This article originally appeared in The University Times

John Logue, President, the Union of Students in Ireland (USI)

This morning, a young man named Patrick Kelleher wrote a column for thejournal.ie on the in-betweeners. The students who don’t qualify for the grant yet can’t afford the ever-increasing Student Contribution Charge (SCC).

Patrick has just completed his Leaving Cert and is currently trying to find a way to pay for the SCC, which now stands at €2,250. Both his parents are working, his mother has three jobs, and yet they still can’t gather the €5,000 necessary to send both Patrick and his sister to college this September.

His argument is simple and it’s one that USI has echoed over the years: If the Government makes third level education financially prohibitive to Leaving Cert students then less of them will go to college and Ireland’s workforce will become unskilled, uneducated and uncompetitive. Unemployment will increase and Ireland will, as a society, regress.

Essentially, cutting investment in education and making it more difficult to attain a third level qualification makes no economic sense whatsoever.

This week, we learned that Bank of Ireland is set to roll out its student loan scheme to over twenty third level institutions in the country. USI acknowledges that, in the short-term, the loan scheme may help students and families cope with the financial burden placed on them by the SCC. It will remove the obligation to pay the SCC in large instalments, instead requiring the student to pay a monthly rate of €100.

However, as Patrick points out in his column, this will not ease financial stress for students who are paying for textbooks, rent, food and general living costs. Also, the student loan scheme offered by Bank of Ireland differs to those offered in the UK, where a loan holder only starts to make repayments once they are employed and are earning to a certain level.

In the United States, the government offers student loans with the Stafford scheme. Under this scheme, students don’t make payments while enrolled and are given six months after their graduation before repayments begin.

USI has some grave concerns about the short-term and long-term effects of the Bank of Ireland scheme.

First, from our consultation with Students’ Unions around the country, it’s clear that only a minority of them were properly consulted before their Colleges and BOI agreed to implement the scheme. Some Students’ Unions were only consulted in the final stages of negotiation and some weren’t consulted at all. For Colleges and BOI to agree on a student loan scheme without properly consulting the relevant Students’ Union is frankly disgraceful.

Second, there are a number of significant discrepancies between the literature that BOI has published and what Students’ Unions thought had been agreed. For example, in the bank’s literature it quite clearly states that, under this scheme, a loan will be given for the duration of the undergraduate degree and on fixed terms. This would preclude adjustments to account for any increases in the SCC, leaving the student to find an alternative way to pay for the increase. Some Students’ Unions have said that they had agreed with BOI that the loans would be reviewed from year-to-year to account for such changes.

However, it’s the long-term effects of this scheme that are particularly worrying to USI.

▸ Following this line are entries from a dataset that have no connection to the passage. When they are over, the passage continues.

(* ===== verification/Threads.v ===== *)
(** * user/threads.c: cooperative user threads

    The structs are a heap from addresses to [thread] records; an access to an
    address that is not allocated, or through NULL, ends in [Panic].  [malloc]
    and [free] are used through the interface [Malloc]: as long as there is
    room, an allocation gives an address that is not in use.

    What a thread's function does is the list of the calls it makes, with the
    values it shows in between; a context saved by setjmp is the rest of that
    list with the stack pointer, and longjmp resumes it.  So [dispatch],
    [thread_yield] and [thread_exit] return what runs next. *)

From S2P Require Export Prelude Monad.

(** What the library needs of the allocator: [heap_ok h X k] says that the
    addresses [X] are allocated in [h] and that the next [k] requests succeed,
    each for at most 2048 bytes. *)
Class Malloc := {
  heap : Type;
  heap_ok : heap -> gset nat -> nat -> Prop;
  malloc : Z -> heap -> nat * heap;
  free : nat -> heap -> heap;
  heap_ok_le h X k k' : (k' <= k)%nat -> heap_ok h X k -> heap_ok h X k';
  malloc_ok h X k n p h' :
    heap_ok h X (S k) -> 0 <= n <= 2048 -> malloc n h = (p, h') ->
    p <> O /\ p ∉ X /\ heap_ok h' ({[p]} ∪ X) k;
  free_ok h X k p : heap_ok h X k -> p ∈ X -> heap_ok (free p h) (X ∖ {[p]}) k;
}.
(* ===== verification/Sh.v ===== *)
(** * user/sh.c: the command parser of the shell

    The buffer is the list of its characters up to the NUL; a pointer into it
    is an index, [es] is its length, and the character there reads as NUL.
    The parser's state is [*ps].  A word is the pair of pointers [q], [eq]
    that gettoken found; [nulterminate] then writes the NULs into the buffer.

    The recursive functions have fuel, four units for every character left,
    and the loops have as much as there are characters: see
    [parsecmd_returns]. *)

From S2P Require Export Prelude Monad.

(** [REDIR] keeps the mode and the file descriptor of the struct. *)
Inductive cmd (W : Type) : Type :=
  | EXEC (argv : list W)
  | REDIR (c : cmd W) (file : W) (mode fd : Z)
  | PIPE (left right : cmd W)
  | LIST (left right : cmd W)
  | BACK (c : cmd W).
Arguments EXEC {W} _.
Arguments REDIR {W} _ _ _ _.
Arguments PIPE {W} _ _.
Arguments LIST {W} _ _.
Arguments BACK {W} _.

Definition MAXARGS : nat := 10.
Definition O_RDONLY : Z := 0.
Definition O_WRONLY : Z := 1.
Definition O_CREATE : Z := 0x200.
Definition O_TRUNC : Z := 0x400.

(** The characters the parser knows. *)
Definition c_tab : Z := 9.
Definition c_nl : Z := 10.
Definition c_vt : Z := 11.
Definition c_cr : Z := 13.
Definition c_space : Z := 32.
Definition c_amp : Z := 38.
Definition c_lpar : Z := 40.
Definition c_rpar : Z := 41.
Definition c_plus : Z := 43.
Definition c_semi : Z := 59.
Definition c_lt : Z := 60.
Definition c_gt : Z := 62.
Definition c_a : Z := 97.
Definition c_bar : Z := 124.

Definition whitespace : list Z := [c_space; c_tab; c_cr; c_nl; c_vt].
Definition symbols : list Z := [c_lt; c_bar; c_gt; c_amp; c_semi; c_lpar; c_rpar].
(** X12: raising the threshold only removes rows from the prime-time
    view: the view at a higher threshold is the view at a lower one
    restricted to the rows that reach the higher threshold, in the same
    order. *)
Theorem congested_view_monotone (low high : Z) (df_f : list usage_record)
    (Hle : low <= high) :
  congested_view high df_f
  = filter (fun c => Num.geb (cc_utilization_pct c) (Num.of_Z high))
           (congested_view low df_f).
Proof.
  rewrite !congested_view_unfold.
  rewrite <- (sort_filter (leb := view_order)) by typeclasses eauto.
  rewrite filter_map_pre, filter_andb. f_equal. f_equal.
  apply filter_ext. intros r. cbn [cc_utilization_pct project_record].
  destruct (in_prime_time (dt_hour (timestamp r)));
    [rewrite !andb_true_l | reflexivity].
  destruct (Num.geb (utilization_pct r) (Num.of_Z high)) eqn:Hhigh;
    [| now rewrite andb_false_r].
  rewrite andb_true_r. symmetry. unfold Num.geb in *.
  apply leb_transitive with (Num.of_Z high); [now apply of_Z_leb | exact Hhigh].
Qed.

Lemma congested_view_monotone_witness :
  congested_view 90 evening_table
  = filter (fun c => Num.geb (cc_utilization_pct c) (Num.of_Z 90))
           (congested_view 80 evening_table).
Proof. apply (@congested_view_monotone 80 90 evening_table). lia. Defined.

(** ** Order and content of the grouped tables *)

Lemma Forall2_map_eq {A B C : Type} (P : A -> B -> Prop) (f : A -> C) (g : B -> C)
    (l : list A) (l' : list B) :
  (forall a b, P a b -> g b = f a) -> Forall2 P l l' -> map g l' = map f l.
Proof.
  intros H. induction 1 as [| a b l l' Hab Hall IH]; simpl; [reflexivity |].
  now rewrite (H a b Hab), IH.
Qed.

Lemma Forall2_In_l {A B : Type} (P : A -> B -> Prop) (l : list A) (l' : list B) (x : A) :
  Forall2 P l l' -> In x l -> exists y, In y l' /\ P x y.
Proof.
  induction 1 as [| a b l l' Hab Hall IH]; simpl; [intros [] |].
  intros [<- | Hx]; [exists b; auto |].
  destruct (IH Hx) as [y [Hy Hp]]. exists y. auto.
Qed.
(** * Adaptive lightning: colour-temperature curve and controller

    A shallow embedding of
    [components/adaptive_lightning/adaptive_lightning.cpp].

    Conventions of the embedding:
    - a C++ [float] or [double] is idealised as a real number ([R]): the
      arithmetic is exact, and NaN, infinities and rounding error of the
      machine formats are outside the model.  The theorems therefore state
      bounds, which the machine formats keep up to their representation
      error, and not the exact 0.1 step of a result, which the rounding
      ahead of [roundf] can move to the neighbouring step; and those about
      the value of the curve assume [sunrise < sunset], since for
      [sunrise = sunset = now] the C++ division is 0/0;
    - a [time_t] is an integer ([Z]);
    - the component's collaborators (the light and the sun provider) are read
      through a [World] snapshot passed to every entry point; a light call
      that the component performs is returned in the list of emitted calls,
      and the notifications the light sends in response are entry points of
      their own, run on the component the caller returns;
    - logging is omitted. *)

From Stdlib Require Import Reals ZArith Lra Lia List Bool.
Import ListNotations.

Open Scope R_scope.

(** ** The functions of [<cmath>] the component uses *)
Module std.

Definition fabs (x : R) : R := Rabs x.

Definition tanh (x : R) : R := Rtrigo_def.tanh x.

(** Inverse hyperbolic tangent, on (-1, 1). *)
Definition atanh (x : R) : R := / 2 * ln ((1 + x) / (1 - x)).

(** [std::pow] for a base [x >= 0] (the component only calls it on a
    [fabs]): [pow(0, 0) = 1], [pow(0, y) = 0] for [y > 0], and
    [exp (y * ln x)] for [x > 0].  [pow(0, y)] for [y < 0] is infinite in
    C++ and outside the model. *)
Definition pow (x y : R) : R :=
  if Req_dec_T x 0 then (if Req_dec_T y 0 then 1 else 0) else Rpower x y.

(** Largest integer not above [x]. *)
Definition floor (x : R) : Z := Int_part x.
Lemma nmul_proper_l (x y z : num) : num_eq x y → num_eq (nmul x z) (nmul y z).
Proof.
  destruct x, y; simpl; try tauto; intros E; destruct z; simpl; try done.
  - assert ((q ?= 0) = (q0 ?= 0))%Q as -> by (by apply Qcompare_comp).
    reflexivity.
  - assert ((q ?= 0) = (q0 ?= 0))%Q as -> by (by apply Qcompare_comp).
    reflexivity.
  - by rewrite E.
Qed.

Lemma Qsum_app (l1 l2 : list Q) : (Qsum (l1 ++ l2) == Qsum l1 + Qsum l2)%Q.
Proof.
  induction l1 as [|x l1 IH]; simpl.
  - ring.
  - rewrite IH. ring.
Qed.

(* ================================================================== *)
(** * Properties of the pandas primitives *)
(* ================================================================== *)

Section pandas_facts.
Context {A B K : Type} `{EqDecision K}.
Implicit Types (left : list A) (right : list B).
Implicit Types (lkey : A → K) (rkey : B → K).

Lemma merge_left_cons lkey rkey (l : A) left right :
  merge_left lkey rkey (l :: left) right
  = merge_row lkey rkey right l ++ merge_left lkey rkey left right.
Proof. reflexivity. Qed.


Lemma elem_of_merge_row lkey rkey right l (x : A * option B) :
  x ∈ merge_row lkey rkey right l ↔
  x.1 = l ∧
  match x.2 with
  | None => ∀ r, r ∈ right → rkey r ≠ lkey l
  | Some r => r ∈ right ∧ rkey r = lkey l
  end.
Proof.
  unfold merge_row. destruct x as [a o]. cbn [fst snd].
  assert (∀ b, b ∈ filter (λ r, rkey r = lkey l) right
               ↔ rkey b = lkey l ∧ b ∈ right) as Hf
    by (intros b; apply (list_elem_of_filter (λ r, rkey r = lkey l))).
  destruct (filter _ right) as [|r ms].
  - rewrite list_elem_of_singleton. split.
    + intros [= -> ->]. split; [done|]. intros r Hr Hk.
      apply (not_elem_of_nil r), Hf. done.
    + intros [-> Ho]. destruct o as [r|]; [|done]. destruct Ho.
      exfalso. apply (not_elem_of_nil r), Hf. done.
  - rewrite list_elem_of_fmap. split.
    + intros (r' & [= -> ->] & Hin). apply Hf in Hin as [? ?]. done.
    + intros [-> Ho]. destruct o as [r'|].
      * exists r'. split; [done|]. apply Hf. destruct Ho; done.
      * exfalso. destruct (proj1 (Hf r)) as [? ?]; [left|]. by apply (Ho r).
Qed.

(** Membership in a left merge: the left row is a row of the left
    table, and it carries either a matching right row or nothing when
    the right table has no row of its key. *)
Lemma elem_of_merge_left lkey rkey left right (x : A * option B) :
  x ∈ merge_left lkey rkey left right ↔
  x.1 ∈ left ∧
  match x.2 with
  | None => ∀ r, r ∈ right → rkey r ≠ lkey x.1
  | Some r => r ∈ right ∧ rkey r = lkey x.1
  end.
Proof.
  induction left as [|l left IH].
  - split; [intros H; by apply elem_of_nil in H|].
    intros [H _]. by apply elem_of_nil in H.
  - rewrite merge_left_cons, elem_of_app, IH, elem_of_merge_row.
    rewrite elem_of_cons. split.
    + intros [[<- ?]|[? ?]]; auto.
    + intros [[->|?] ?]; auto.
Qed.


(** Rows kept by [drop_duplicates]: for every key, its first row. *)
Lemma filter_drop_duplicates_from (key : B → K) seen right (k : K) :
  filter (λ r, key r = k) (drop_duplicates_from key seen right)
  = if decide (k ∈ seen) then []
    else option_list (head (filter (λ r, key r = k) right)).
Proof.
  revert seen. induction right as [|x right IH]; intros seen; simpl.
  - by destruct (decide (k ∈ seen)).
  - destruct (decide (key x ∈ seen)) as [Hx|Hx].
    + rewrite IH. destruct (decide (k ∈ seen)) as [|Hk]; [done|].
      rewrite filter_cons. destruct (decide (key x = k)) as [<-|]; done.
    + rewrite !filter_cons. destruct (decide (key x = k)) as [<-|Hne].
      * rewrite IH. rewrite decide_True by left.
        by rewrite decide_False by done.
      * rewrite IH. destruct (decide (k ∈ seen)) as [Hk|Hk].
        -- rewrite decide_True by (by right). done.
        -- rewrite decide_False; [done|].
           rewrite elem_of_cons. intros [?|?]; done.
Qed.

Lemma filter_drop_duplicates (key : B → K) right (k : K) :
  filter (λ r, key r = k) (drop_duplicates key right)
  = option_list (head (filter (λ r, key r = k) right)).
Proof.
  unfold drop_duplicates. rewrite filter_drop_duplicates_from.
  rewrite decide_False; [done|]. apply not_elem_of_nil.
Qed.

Lemma drop_duplicates_from_sublist (key : B → K) seen right :
  drop_duplicates_from key seen right `sublist_of` right.
Proof.
  revert seen. induction right as [|x right IH]; intros seen; simpl.
  - reflexivity.
  - destruct (decide (key x ∈ seen)).
    + by apply sublist_cons.
    + by apply sublist_skip.
Qed.

(** A left merge against a table without duplicate keys pairs every
    left row with the first right row of its key, and nothing else. *)
Lemma merge_left_drop_duplicates lkey (rkey : B → K) left right :
  merge_left lkey rkey left (drop_duplicates rkey right)
  = (λ l, (l, head (filter (λ r, rkey r = lkey l) right))) <$> left.
Proof.
  induction left as [|l left IH]; [done|].
  rewrite merge_left_cons, IH, fmap_cons. f_equal.
  unfold merge_row. rewrite filter_drop_duplicates.
  by destruct (head _).
Qed.
End pandas_facts.

Section groupby_facts.
Context {A K : Type} `{EqDecision K}.
Context (le : relation K) `{!∀ x y, Decision (le x y)}.
Implicit Types (key : A → option K) (l : list A).

Lemma group_keys_perm key l :
  group_keys le key l ≡ₚ remove_dups (omap key l).
Proof. apply merge_sort_Permutation. Qed.

Lemma NoDup_group_keys key l : NoDup (group_keys le key l).
Proof. rewrite group_keys_perm. apply NoDup_remove_dups. Qed.

(** The groups are the keys that some row carries. *)
Lemma elem_of_group_keys key l (k : K) :
  k ∈ group_keys le key l ↔ ∃ r, r ∈ l ∧ key r = Some k.
Proof.
  rewrite group_keys_perm, elem_of_remove_dups. apply list_elem_of_omap.
Qed.

Lemma length_group_keys key l :
  length (group_keys le key l) = nunique key l.
Proof. unfold nunique. by rewrite group_keys_perm. Qed.

Lemma groupby_keys key l : (groupby le key l).*1 = group_keys le key l.
Proof.
  unfold groupby.
  induction (group_keys le key l) as [|k ks IH]; [done|].
  rewrite !fmap_cons. by rewrite IH.
Qed.

Lemma elem_of_groupby key l (g : K * list A) :
  g ∈ groupby le key l ↔
  g.1 ∈ group_keys le key l ∧ g.2 = filter (λ r, key r = Some g.1) l.
Proof.
  unfold groupby. rewrite list_elem_of_fmap. split.
  - intros (k & -> & Hk). done.
  - intros [Hk Hg]. exists g.1. split; [|done].
    destruct g as [k rows]. simpl in *. by rewrite Hg.
Qed.

Lemma group_keys_sorted `{!Transitive le, !Total le} key l :
  StronglySorted le (group_keys le key l).
Proof. apply StronglySorted_merge_sort; apply _. Qed.
End groupby_facts.

(** ** Sums over groups *)

Lemma sum_skipna_cons (o : option Q) (l : list (option Q)) :
  (sum_skipna (o :: l) == default 0 o + sum_skipna l)%Q.
Proof.
  unfold sum_skipna. destruct o; simpl.
  - reflexivity.
  - symmetry. apply Qplus_0_l.
Qed.

Lemma Qsum_cons (x : Q) (l : list Q) : Qsum (x :: l) = (x + Qsum l)%Q.
Proof. reflexivity. Qed.

Lemma Qsum_fmap_ext {K} (f g : K → Q) (keys : list K) :
  (∀ k, f k == g k)%Q → (Qsum (f <$> keys) == Qsum (g <$> keys))%Q.
Proof.
  intros E. induction keys as [|k keys IH]; [reflexivity|].
  rewrite !fmap_cons, !Qsum_cons. by rewrite IH, E.
Qed.

Lemma Qsum_fmap_plus {K} (f g : K → Q) (keys : list K) :
  (Qsum ((λ k, f k + g k) <$> keys)
   == Qsum (f <$> keys) + Qsum (g <$> keys))%Q.
Proof.
  induction keys as [|k keys IH]; [reflexivity|].
  rewrite !fmap_cons, !Qsum_cons, IH. ring.
Qed.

The scheme could lead to a steep increase in fees, as it gives the Government the impression that finance is available to cope with such increases. If this were to occur, it would not be long before we find ourselves in a comparable situation to the U.S., where graduates are burdened with massive debt upon leaving college because they have to take out ever-more-onerous loans to pay for steep increases in fees.

It also creates a ‘debt culture’ whereby the main means of financing a third level qualification is to apply for a loan from a private bank. There is no ‘public option’ available at the moment and the Government is unlikely to be able to offer one before the current bailout ends in 2018. Thus leaving six years for Ireland’s third level students to become indebted to a finance programme that is privately run and profit-driven. Not even in the U.S. does this situation exist. As I said above, the government there offers student loans and the majority of students who opt to take a loan favour the federal route.

USI’s main priority is, and has always been, to ensure access to education for all students regardless of their socio-economic background. There is no avoiding the conclusion that an escalation of ‘debt culture’ combined with consistent increases in fees will lead to the exclusion of students from lower socio-economic backgrounds; students who can barely afford to attend college now and who are, or will be, debt averse in future due to the spiralling costs of attaining a third level qualification.

So it has been in other countries, and so it will be in Ireland. Patrick’s vision of a long, winding dole queue will come to pass and Ireland’s workforce will be a husk of its former self.

Ireland has a choice to make. We can step off this cliff, into decades of ever-building student debt, or we can pause and reflect on how accessible we want third level education to be for all our young people.

It’s a decision we can’t afford to get wrong, for Patrick’s sake and the thousands who will come after him.